Your instructions:
Filter the entries below, keeping only lines with the word "that".
.....
(* ===== verification/ScanReconcile.v ===== *)
(** * Reconciliation

    Completing a scan retires exactly the live locations of the root, up to the
    watermark taken at the start, that the traversal did not see; it is refused
    while a commit holds one of them. The completed database is sound. *)

From S2P Require Import Prelude Json Vocab Operations Store Locators Scans ScanLedger.
From S2P Require Import ScanBatches ScanCompletion.
From Stdlib Require Import ZArith Lia Bool String Ascii.
From stdpp Require Import base gmap strings list sorting relations.

Open Scope string_scope.
Open Scope Z_scope.

(** The locations that completing session [s] retires. *)
Definition retires (d : ScanDb) (s : Z) (r : ScanSessionRow) : Z -> LocationRow -> bool :=
  unobserved d (ss_storage_root_id r) s (ss_location_high_watermark_id r).
Definition retired_ids (d : ScanDb) (s : Z) (r : ScanSessionRow) : list Z :=
  (select_asc (retires d s r) (file_locations d)).*1.

Definition succeeded_row (d : ScanDb) (s : Z) (r : ScanSessionRow) (now : string) :
    ScanSessionRow :=
  terminal_row ScanSucceeded (ss_terminal_reason r)
    (Z.of_nat (List.length (retired_ids d s r))) now r.

(** The database after session [s] of a root with row [root] succeeds. *)
Definition completed (d : ScanDb) (s : Z) (r : ScanSessionRow) (root : LibraryRootRow)
    (now : string) : ScanDb :=
  set_library_roots (<[ss_storage_root_id r := root_pointed s root]> (library_roots d))
  (set_scan_sessions (<[s := succeeded_row d s r now]> (scan_sessions d))
  (set_file_locations
     (update_where (retires d s r) (location_retired now s) (file_locations d)) d)).

Section completed.
Context `{Iso8601Laws, EvidenceCodecLaws}.

Lemma completed_location d s r root now id :
  file_locations (completed d s r root now) !! id =
  (fun l => if retires d s r id l then location_retired now s l else l) <$> file_locations d !! id.
Proof. apply update_where_lookup. Qed.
.....
Written answer:
    watermark taken at the start, that the traversal did not see; it is refused
(** The locations that completing session [s] retires. *)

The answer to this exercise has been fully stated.